On March 9, the International Monetary Fund issued an edict to the Turkish authorities signalling a new wave of far-reaching attacks on Turkish workers in both the public and private sectors.

Entitled “Turkey—2007 Article IV Consultation, Concluding Statement of the IMF Mission,” the letter clearly calls for undermining mandatory severance pay to terminated workers and the introduction of more flexible terms of employment. This demand is made despite the fact that the Party of Justice and Development (AKP) government passed a new flexible labour act in 2003 in line with the preparation for Turkey’s integration into the European Union (EU).

For decades, the mandatory severance payments programme in Turkey has been the primary protection for unemployed workers.
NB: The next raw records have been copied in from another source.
Lemma split_at_char_None c l : split_at_text [c] l = None ↔ c ∉ l.
Proof.
  induction l as [|d l IH].
  - split; [intros _ H; by apply elem_of_nil in H|done].
  - change (split_at_text [c] (d :: l))
      with (if String.eqb c d && true then Some ([], l)
            else match split_at_text [c] l with Some (a, b) => Some (d :: a, b) | None => None end).
    rewrite elem_of_cons. destruct (String.eqb_spec c d) as [->|]; cbn [andb]; [naive_solver|].
    destruct (split_at_text [c] l) as [[a b]|]; naive_solver.
Qed.

Lemma split_at_char_Some c l a b : split_at_text [c] l = Some (a, b) ↔ l = (a ++ c :: b)%list ∧ c ∉ a.
Proof.
  revert a. induction l as [|d l IH]; intros a.
  - split; [done|]. intros [H _]. by destruct a.
  - change (split_at_text [c] (d :: l))
      with (if String.eqb c d && true then Some ([], l)
            else match split_at_text [c] l with Some (a, b) => Some (d :: a, b) | None => None end).
    destruct (String.eqb_spec c d) as [->|Hn]; cbn [andb].
    + split; [intros [= <- <-]; split; [done|by intros H%elem_of_nil]|].
      intros [He Hc]. destruct a as [|x a]; [by injection He as ->|]. injection He as <- _.
      destruct Hc. apply elem_of_cons. by left.
    + split.
      * destruct (split_at_text [c] l) as [[a' b']|]; [|done]. intros [= <- <-].
        destruct (proj1 (IH a') eq_refl) as [-> Hc]. split; [done|]. rewrite elem_of_cons. naive_solver.
      * intros [He Hc]. destruct a as [|x a]; [injection He as -> _; done|]. injection He as <- ->.
        rewrite (proj2 (IH a)); [done|]. split; [done|]. intros H. apply Hc. apply elem_of_cons. by right.
Qed.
A new unemployment insurance scheme, put into effect as of June 2000, provides very limited coverage for jobless workers and is no substitute for the existing mandatory severance payments programme. The new system will impose severe hardships on workers and serve as a generous gift to big business.
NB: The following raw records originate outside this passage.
(* ===== verification/Lexer.v ===== *)
(** * Lexer: from source text to tokens ([crates/bn_frontend/src/lexer.rs], [token.rs])

    The lexer on the scalars of the source.  The reserved words and the special
    float literals are read from the language's keyword registry by the build;
    they are parameters here.  The theorems show that lexing ends, that the
    tokens, each with the position and the spelling of its text, cover the
    source up to blanks and comments, and that printed tokens are read back. *)

From S2P Require Import Prelude Text Scalars Diag.

#[local] Open Scope string_scope.
#[local] Open Scope Z_scope.

Inductive Symbol :=
| Assign | Equal | NotEqual | Less | LessEqual | Greater | GreaterEqual | Plus | Minus | Star | Power
| Slash | Percent | PlusAssign | MinusAssign | Increment | Decrement | StarAssign | PowerAssign
| SlashAssign | PercentAssign | LeftParen | RightParen | LeftBracket | RightBracket | Comma | Colon | Dot.

Inductive TokenKind :=
| TkIdentifier (text : string)
| TkInteger (text : string)
| TkFloat (text : string)
| TkString (value : string)
| TkKeyword (word : string)
| TkSpecial (word : string)
| TkSymbol (s : Symbol)
| TkNewline
| TkEof.

Record Token := mkToken { t_kind : TokenKind; t_span : Span }.

(** [Diagnostic::lexical] and [Diagnostic::lexical_facts] *)
Inductive LexDiagnostic :=
| Lexical (message : string) (span : Span)
| LexicalFacts (found expected : string) (span : Span).

Abbreviation lex_result A := (res LexDiagnostic A).

(** [char::is_control] *)
Definition is_control (c : Char) : bool :=
  let u := code_point c in in_range 0 31 u || in_range 127 159 u.

Definition is_ascii (p : ascii → bool) (c : Char) : bool :=
  match c with String a "" => p a | _ => false end.

Definition is_digit (c : Char) : bool := is_ascii is_ascii_digit c.
Definition is_identifier_start (c : Char) : bool := is_ascii is_ascii_alphabetic c || String.eqb c "_".
Definition is_identifier_continue (c : Char) : bool := is_identifier_start c || is_digit c.
Definition is_number_continue (c : Char) : bool :=
  is_ascii is_ascii_alphanumeric c || String.eqb c "_" || String.eqb c ".".

(** [is_decimal]: the counts of dots and of digits, [None] at another scalar. *)
Definition decimal_counts (text : string) : option (nat * nat) :=
  fold_left (fun counts value =>
    match counts with
    | None => None
    | Some (dots, digits) =>
        if String.eqb value "." then Some (S dots, digits)
        else if is_digit value then Some (dots, S digits) else None
    end) (chars text) (Some (0, 0)%nat).
Definition is_decimal (text : string) : bool :=
  match decimal_counts text with
  | Some (dots, digits) => (0 <? digits)%nat && (dots <=? 1)%nat
  | None => false
  end.

Definition is_ascii_hexdigit (c : ascii) : bool :=
  in_range 48 57 (byte_val c) || in_range 65 70 (byte_val c) || in_range 97 102 (byte_val c).

Definition prefixed_digits (prefix : string) (digit : Char → bool) (text : string) : bool :=
  match strip_prefix prefix text with
  | Some digits => negb (String.eqb digits "") && forallb digit (chars digits)
  | None => false
  end.

Definition valid_number (text : string) : bool :=
  prefixed_digits "0b" (fun c => String.eqb c "0" || String.eqb c "1") text
  || prefixed_digits "0x" (is_ascii is_ascii_hexdigit) text
  || (is_decimal text && negb (ends_with "." text)).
The lead-up to the latest changes to the mandatory severance payments was the 2003 labour act, which was enacted with the clear approval of the trade union bureaucracy, who therefore share responsibility for the onslaught being made on workers living standards.

The IMF mission visited Turkey March 1-15 as part of regular consultations by the organisation with countries that have borrowed from the IMF. Turkey has been subject to a continuous series of IMF-backed austerity programmes since December 1999.
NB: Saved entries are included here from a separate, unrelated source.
(** What the environment of a compiled image denies is in force from
    [bn_rt_policy_init] on, however many directories the image then names: a
    denied file system grants no directory, a read-only one none to write, the
    denied capabilities are off, the limits are at most the given ones.  The
    capabilities stay within the ceiling of the image, and a malformed input
    configures nothing. *)
Theorem environment_in_force get mask p : configured get mask p →
  ∃ i, inputs get = inr i ∧ in_force i p ∧ bounded p ∧ mask_le (effective p) mask.
Proof.
  assert (∀ f p, bounded p → bounded (with_fs f p)) as Hfs by done.
  induction 1 as [version p q Hb Hi|p Hc (i & Hi & Hf & Hb & Hm)|p write path q status Hc (i & Hi & Hf & Hb & Hm) Hy].
  - unfold bn_rt_policy_init in Hi. destruct (_ || _); [done|]. unfold narrow_from_env in Hi.
    destruct (inputs get) as [e|i] eqn:He; [done|]. injection Hi as <-. exists i. split; [done|].
    split; [apply apply_inputs_force|]. split; [by apply apply_inputs_bounded, ceiling_bounded|].
    etransitivity; [apply apply_inputs_le|]. cbn. etransitivity; [apply mask_le_land_r|apply mask_le_land_r].
  - exists i. split; [done|]. unfold bn_rt_policy_filesystem_sandboxed, narrow_from_env. rewrite Hi. cbn.
    split; [apply apply_inputs_force|]. split; [by apply apply_inputs_bounded, Hfs|].
    etransitivity; [apply apply_inputs_le|]. exact Hm.
  - apply root_result in Hy as [->|(name & root & _ & _ & ->)]; exists i; [done|]. split; [done|]. unfold narrow_from_env. rewrite Hi. cbn.
    split; [apply apply_inputs_force|]. split; [by apply apply_inputs_bounded, Hfs|].
    etransitivity; [apply apply_inputs_le|]. exact Hm.
Qed.
End Narrow.

(** The files are read only; the image then asks to write under [/data]. *)
Definition locked_down (variable : string) : option string :=
  if String.eqb variable "BN_FS_POLICY" then Some "read-only"
  else if String.eqb variable "BN_EXEC_TIMEOUT_MS" then Some "250"
  else None.
Definition image_root : RootedDir nat :=
  let path := [RootDir; Normal "data"] in mkRooted path path 3%nat.
Definition image_policy : Policy nat :=
  let sandboxed := (bn_rt_policy_filesystem_sandboxed locked_down (bn_rt_policy_init locked_down 1 POLICY_ALL unrestricted).1).1 in
  (narrow_from_env locked_down (with_fs (add_root (fs sandboxed) true image_root) sandboxed)).1.

Lemma environment_in_force_witness :
  configured locked_down POLICY_ALL image_policy ∧
  (∃ i, inputs locked_down = inr i ∧ in_force i image_policy ∧ bounded image_policy ∧
    mask_le (effective image_policy) POLICY_ALL) ∧
  fs_write (fs image_policy) = Rooted [image_root] ∧ grants (fs image_policy) true = Rooted [].
Proof.
  assert (configured locked_down POLICY_ALL image_policy) as H.
  { eapply (configured_root _ _ _ 1 (Some "/data")).
    - eapply configured_sandboxed, (configured_init _ _ 1 unrestricted); [by split|vm_compute; reflexivity].
    - cbn. exists (inr [RootDir; Normal "data"]). cbn. exists (inr (S_IFDIR, (1, 2))). cbn.
      exists (inr (S_IFDIR, (1, 2))). cbn. exists (inr 3%nat). cbn. exists (inr (S_IFDIR, (1, 2))). vm_compute. reflexivity. }
  split; [exact H|]. split; [exact (environment_in_force _ _ _ H)|]. split; vm_compute; reflexivity.
Defined.

(** A process that may do everything: the children denied, the directories
    closed, then [/data] opened for writing. *)
Definition data_policy : Policy nat :=
  let p := (bn_rt_policy_filesystem_sandboxed (fun _ => None) (deny_exec unrestricted)).1 in
  with_fs (add_root (fs p) true image_root) p.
According to the IMF document, the mission managed to reach a consensus on policies with the Turkish authorities to “raise potential growth and increase resiliency to external shocks.” This required “continued fiscal and monetary discipline to secure low inflation and lessen vulnerability, especially from the still high level of public debt,” as well as “supply-side structural reforms to bolster productivity and increase employment and investment.”

The remainder of the letter explains the details of the policies called for by the IMF aimed at stripping away the last remnants of past gains by working people.

The letter clearly states, “The primary surplus target of 6.5 percent of GNP should be retained through 2008. Thereafter, there could be room for lowering the primary surplus target, provided the debt objective is within reach. However, a new anchor for fiscal policy will be needed.”

This means that the IMF and the Justice and Development Party (AKP) government have agreed to focus on managing debts. Since the beginning of 2000, Turkey’s fiscal policy has been reduced to a pliant tool tailored for debt management. This policy sucks out the lion’s share of national resources in the name of managing debts and leaves health, education and other social services extremely under-resourced.

The letter also emphasises the need to implement additional measures on top of social security reform: “At the same time, consideration should be given to additional administrative measures to improve social security revenues and make health spending more cost effective.”

The IMF letter highlights “specific measures to reduce [so-called] labour market rigidities.” These draconian measures include “rationalising mandatory severance pay” and “allowing more flexible terms of employment.”

The IMF letter praises Turkey for its impressive growth since 2001, but advises the government to press ahead with liberalisation of finance markets together with its programme of intensified privatisation of state assets. Noting that there has been a huge increase in foreign direct investment in Turkish banking, telecommunications and real estate, the IMF calls for more of the same in order to further “lower barriers” to foreign investment.

In particular, the IMF insists that its recommended programme of “structural reform” be continued and intensified. According to the letter, “A central element of the reform agenda should be resurrecting social security reform,” which includes privatisation of health services.

Wary of the social implications of such a measure, the Turkish Constitutional Court recently annulled the IMF-sponsored recommendations for social security and health provision. With contempt for democratic and constitutional norms, the IMF is now insisting that the Turkish government defy its own judiciary and revive and implement the IMF “reforms.”

The IMF letter makes clear that this will be the first task of the newly formed government after the November 2007 national elections—whether this government is led by a right-wing or nominally “left-wing” bourgeois party. Having given a priori approval to the 2003 labour law, it would be very mistaken to expect any form of effective resistance to such measures from the Turkish trade union bureaucracy.